## Exercise goal
Return, exactly and in full, the lines of the records below starting at the one with "- intros c [y" and ending at the one with "[NaN] is an", and no other lines.
⁂
Lemma flat_name_inj (p1 m1 p2 m2 : string) :
  has_underscore m1 = false → has_underscore m2 = false →
  flat_name (m1, p1) = flat_name (m2, p2) → p1 = p2 ∧ m1 = m2.
Proof.
  unfold flat_name. simpl. intros H1 H2. revert p2.
  induction p1 as [|a p1 IH]; intros [|b p2] H;
    rewrite ?app_empty, ?(app_String _ p1), ?(app_String _ p2) in H.
  - apply (inj (String.app "_")) in H. by subst.
  - change ("_" +:+ m1) with (String underscore m1) in H.
    injection H as _ ->. by rewrite has_underscore_app in H1.
  - change ("_" +:+ m2) with (String underscore m2) in H.
    injection H as _ <-. by rewrite has_underscore_app in H2.
  - injection H as -> H. by destruct (IH _ H) as [-> ->].
Qed.

Lemma metric_no_underscore (m : string) : m ∈ METRICS → has_underscore m = false.
Proof.
  intros H. apply list_elem_of_In in H. simpl in H.
  repeat (destruct H as [<-|H]; [reflexivity|]). done.
Qed.

Lemma platform_column_flat_name (m p : string) :
  m ∈ METRICS → platform_column (flat_name (m, p)) = true.
Proof.
  intros H. unfold platform_column. apply existsb_exists. exists m.
  split; [by apply list_elem_of_In|]. apply endswith_app.
Qed.

(** ** Rows built from a list of bindings *)

Lemma lookup_bindings {A : Type} (k : A → string) (v : A → Cell) (l : list A) (x : A) :
  x ∈ l → (∀ y, y ∈ l → k y = k x → v y = v x) →
  (list_to_map ((λ a, (k a, v a)) <$> l) : Row) !! k x = Some (v x).
Proof.
  intros Hx Hf. apply elem_of_list_to_map_1'.
  - intros c [y [[= Hk ->] Hy]]%list_elem_of_fmap. symmetry. by apply Hf.
  - apply list_elem_of_fmap. by exists x.
Qed.

Lemma lookup_bindings_None {A : Type} (k : A → string) (v : A → Cell) (l : list A) (s : string) :
  (∀ y, y ∈ l → k y ≠ s) →
  (list_to_map ((λ a, (k a, v a)) <$> l) : Row) !! s = None.
Proof.
  intros H. apply not_elem_of_list_to_map_1. rewrite <- list_fmap_compose.
  intros [y [-> Hy]]%list_elem_of_fmap. by apply (H y).
Qed.
(** * cf-helper: the local data engine

    A shallow embedding of the data engine of the Codeforces helper
    extension: the submission store of [db.ts] (an IndexedDB object store
    keyed by submission id), and the catalog refresh, search ranking,
    random-pick filter and CSV export of the overlay component.

    Conventions.
    - JavaScript numbers that the program handles are integers (ids, ratings,
      counts, timestamps): they are modelled as [Z]. The model is that of the
      safe integers ([Js.isSafeInteger], magnitude below 2^53), which a
      JavaScript number holds exactly: there the arithmetic is that of [Z],
      [parseInt] is exact, and a number converted to a string (template
      literal, [Array.join]) is its decimal rendering, stdpp's [pretty].
      Beyond them a JavaScript number is rounded and, from 1e21 on, printed
      with an exponent: properties that depend on the rendering or on
      [parseInt] carry the range as a hypothesis.
    - [NaN] arises from [parseInt], from a subtraction with a missing contest
      id, and from the getters of an invalid [Date]; a number that may be
      [NaN] is an [option Z] with [None] for [NaN].
    - An optional or possibly [undefined] field is an [option].
    - Strings are [string]s over one-byte characters. Case conversion and the
      regular-expression classes are those of ASCII text, which is what
      problem ids, verdicts and rating inputs consist of; a character outside
      ASCII is carried in its UTF-8 encoding (the byte-order mark, the line
      and paragraph separators), and properties that depend on case
      conversion carry the restriction to ASCII text as a hypothesis. *)

From Stdlib Require Import ZArith List String Ascii Lia.
From stdpp Require Import gmap strings pretty list sorting.

Local Open Scope Z_scope.

(** ** JavaScript primitives used by the program *)

Module Js.

(** [Number.MAX_SAFE_INTEGER] and [Number.isSafeInteger]: the integers that
    a JavaScript number holds exactly. *)
Definition MAX_SAFE_INTEGER : Z := 9007199254740991.
Definition isSafeInteger (n : Z) : bool :=
  (- MAX_SAFE_INTEGER <=? n) && (n <=? MAX_SAFE_INTEGER).

(** [String(n)] for a safe integer [n]: its decimal rendering. *)
Definition numToString (n : Z) : string := pretty n.

(** [String(v)] for a number that may be [NaN]. *)
Definition nanToString (v : option Z) : string :=
  match v with
  | Some n => numToString n
  | None => "NaN"
  end.

(** [String(v)] for a possibly [undefined] integer. *)
Definition optNumToString (v : option Z) : string :=
  match v with
  | Some n => numToString n
  | None => "undefined"
  end.

(** Truthiness of a string: only the empty string is falsy. *)
Definition strTruthy (s : string) : bool :=
  match s with
  | EmptyString => false
  | String _ _ => true
  end.

(** Truthiness of a possibly [undefined] number: [undefined] and [0] are falsy. *)
Definition optNumTruthy (v : option Z) : bool :=
  match v with
  | Some n => negb (n =? 0)
  | None => false
  end.

Definition isUpper (c : ascii) : bool :=
  let n := nat_of_ascii c in (65 <=? n)%nat && (n <=? 90)%nat.
Definition isLower (c : ascii) : bool :=
  let n := nat_of_ascii c in (97 <=? n)%nat && (n <=? 122)%nat.
Definition isDigit (c : ascii) : bool :=
  let n := nat_of_ascii c in (48 <=? n)%nat && (n <=? 57)%nat.

Definition charToLower (c : ascii) : ascii :=
  if isUpper c then ascii_of_nat (nat_of_ascii c + 32) else c.
Definition charToUpper (c : ascii) : ascii :=
  if isLower c then ascii_of_nat (nat_of_ascii c - 32) else c.

Fixpoint mapChars (f : ascii -> ascii) (s : string) : string :=
  match s with
  | EmptyString => EmptyString
  | String c s' => String (f c) (mapChars f s')
  end.

(** [s.toLowerCase()] and [s.toUpperCase()] of ASCII text: only the 26
    letters have another case there. *)
Definition toLowerCase (s : string) : string := mapChars charToLower s.
Definition toUpperCase (s : string) : string := mapChars charToUpper s.
Lemma memorySaveProfileForUser_run userId payload w :
  validPayload payload →
  ∃ newLinks dl accs d saved,
    savedLinks dateNow randomUUID userId payload w
    = (withEnv (memoryAccounts w) dl
         (placedWorld dateNow randomUUID userId payload w),
       Returned newLinks)
    ∧ memorySaveProfileForUser dateNow randomUUID userId payload w
      = (mkWorld
           (<[userId := savedProfiles dateNow randomUUID userId payload w
                          newLinks]> (memoryProfiles w))
           accs
           ((if payloadActive payload then 2 else 1) + clockReads w)
           (d + uuidDraws w),
         Returned saved)
    ∧ savedProfiles dateNow randomUUID userId payload w newLinks
        !! (placed dateNow randomUUID userId payload w).1.1 = Some saved
    ∧ (findExisting payload (profilesOf w userId) = None → (1 ≤ d)%nat).
Proof.
  intros [Hname Hhandle].
  pose proof (placed_lookup userId payload w) as Hl.
  pose proof (placedWorld_fields userId payload w) as HW.
  destruct (mapMi_saveLink_fields userId
              (id (placed dateNow randomUUID userId payload w).1.2)
              (dateNow (clockReads w))
              (existingLinksOf (placed dateNow randomUUID userId payload w).1.2)
              (default [] (ProfilePayload.links payload)) 0%nat
              (<[userId := (placed dateNow randomUUID userId payload w).2]>
                 (memoryProfiles w))
              (memoryAccounts w) (S (clockReads w))
              (match findExisting payload (profilesOf w userId) with
               | Some _ => 0 | None => 1 end + uuidDraws w)%nat)
    as (dl & newLinks & HL).
  rewrite <- HW in HL.
  destruct (savedProfiles_lookup userId payload w newLinks)
    as (saved & Hsaved & Hsid).
  pose proof (savedProfiles_active userId payload w newLinks) as Hact.
  set (pl := placed dateNow randomUUID userId payload w) in *.
  set (k := match findExisting payload (profilesOf w userId) with
            | Some _ => 0%nat | None => 1%nat end) in *.
  assert (alter (set_links newLinks) pl.1.1 pl.2 !! pl.1.1
          = Some (set_links newLinks pl.1.2)) as Hl2.
  { rewrite list_lookup_alter, decide_True by done. by rewrite Hl. }
  destruct (ensureMemoryAccountRecord_fields userId
              (Some (handle (set_links newLinks pl.1.2)))
              (Some (name (set_links newLinks pl.1.2)))
              (<[userId := alter (set_links newLinks) pl.1.1 pl.2]>
                 (memoryProfiles w))
              (memoryAccounts w) (S (clockReads w))
              (dl + (k + uuidDraws w))%nat)
    as (A' & da & record & HA).
  exists newLinks, dl, A', (da + (dl + k))%nat, saved.
  split; [by rewrite HW|].
  split; [|split; [done|]].
  2:{ intros Hnone. subst k. rewrite Hnone. lia. }
  unfold memorySaveProfileForUser.
  change (default "" (Js.trim <$> ProfilePayload.name payload))
    with (payloadName payload).
  change (normaliseHandle (ProfilePayload.handle payload))
    with (payloadHandle payload).
  rewrite Hname, Hhandle. cbn [negb].
  unfold bind at 1. rewrite ensureMemoryProfiles_run.
  unfold bind at 1. unfold newDate at 1.
  destruct (touch_fields userId w) as (Ta & Tc & Td & Tp).
  rewrite Ta, Tc, Td.
  fold (findExisting payload (profilesOf w userId)).
  fold (payloadHeadline payload). fold (payloadTheme payload).
  match goal with
  | |- bind ?m _ ?W = _ =>
      assert (m W = (placedWorld dateNow randomUUID userId payload w,
                     Returned (pl.1.1, pl.1.2))) as Hplace
  end.
  { rewrite HW. subst pl k. unfold placed.
    destruct (findExisting payload (profilesOf w userId)) as [[i p]|].
    - unfold bind. rewrite mutateProfile_run. unfold ret, setProfiles.
      simpl. rewrite Tp.
      assert (∀ A C D,
        profilesOf (mkWorld (memoryProfiles (touch userId w)) A C D) userId
        = profilesOf w userId) as ->
        by (intros; exact (profilesOf_touch userId userId w)).
      done.
    - unfold bind, randomId, writeProfiles, ret. simpl. rewrite Tp. done. }
  unfold bind at 1. rewrite Hplace. cbn [fst snd].
  fold (existingLinksOf pl.1.2).
  unfold bind at 1. rewrite HL.
  unfold bind at 1. rewrite mutateProfile_present.
  unfold bind at 1. rewrite readProfile_present, Hl2.
  cbn [from_option Datatypes.id].
  unfold bind at 1. rewrite HA.
  fold (payloadActive payload).
  unfold savedProfiles, activation in Hsaved, Hact |- *. fold pl in Hsaved, Hact |- *.
  change (id (set_links newLinks pl.1.2)) with (id pl.1.2).
  destruct (payloadActive payload).
  - unfold bind at 1. rewrite memoryEnsureSingleActiveProfile_present.
    assert (existsb (λ p, String.eqb (id p) (id pl.1.2))
              (alter (set_links newLinks) pl.1.1 pl.2) = true) as ->.
    { apply existsb_exists. exists (set_links newLinks pl.1.2).
      split; [|apply String.eqb_refl].
      apply list_elem_of_In. by eapply list_elem_of_lookup_2. }
    unfold bind at 1.
    rewrite memoryEnsureHasActiveProfile_present by exact Hact.
    rewrite readProfile_present, Hsaved. cbn [from_option Datatypes.id].
    do 2 f_equal. lia.
  - unfold bind at 1. unfold bind at 1.
    rewrite ensureMemoryProfiles_present.
    destruct (existsb is_active (alter (set_links newLinks) pl.1.1 pl.2)).
    + unfold ret at 1. unfold bind at 1.
      rewrite memoryEnsureHasActiveProfile_present by exact Hact.
      rewrite readProfile_present, Hsaved. cbn [from_option Datatypes.id].
      do 2 f_equal. lia.
    + rewrite mutateProfile_present. unfold bind at 1.
      rewrite memoryEnsureHasActiveProfile_present by exact Hact.
      rewrite readProfile_present, Hsaved. cbn [from_option Datatypes.id].
      do 2 f_equal. lia.
Qed.
End SaveRunFacts.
⁂
## Exercise response
  - intros c [y [[= Hk ->] Hy]]%list_elem_of_fmap. symmetry. by apply Hf.
  - apply list_elem_of_fmap. by exists x.
Qed.

Lemma lookup_bindings_None {A : Type} (k : A → string) (v : A → Cell) (l : list A) (s : string) :
  (∀ y, y ∈ l → k y ≠ s) →
  (list_to_map ((λ a, (k a, v a)) <$> l) : Row) !! s = None.
Proof.
  intros H. apply not_elem_of_list_to_map_1. rewrite <- list_fmap_compose.
  intros [y [-> Hy]]%list_elem_of_fmap. by apply (H y).
Qed.
(** * cf-helper: the local data engine

    A shallow embedding of the data engine of the Codeforces helper
    extension: the submission store of [db.ts] (an IndexedDB object store
    keyed by submission id), and the catalog refresh, search ranking,
    random-pick filter and CSV export of the overlay component.

    Conventions.
    - JavaScript numbers that the program handles are integers (ids, ratings,
      counts, timestamps): they are modelled as [Z]. The model is that of the
      safe integers ([Js.isSafeInteger], magnitude below 2^53), which a
      JavaScript number holds exactly: there the arithmetic is that of [Z],
      [parseInt] is exact, and a number converted to a string (template
      literal, [Array.join]) is its decimal rendering, stdpp's [pretty].
      Beyond them a JavaScript number is rounded and, from 1e21 on, printed
      with an exponent: properties that depend on the rendering or on
      [parseInt] carry the range as a hypothesis.
    - [NaN] arises from [parseInt], from a subtraction with a missing contest
      id, and from the getters of an invalid [Date]; a number that may be
      [NaN] is an [option Z] with [None] for [NaN].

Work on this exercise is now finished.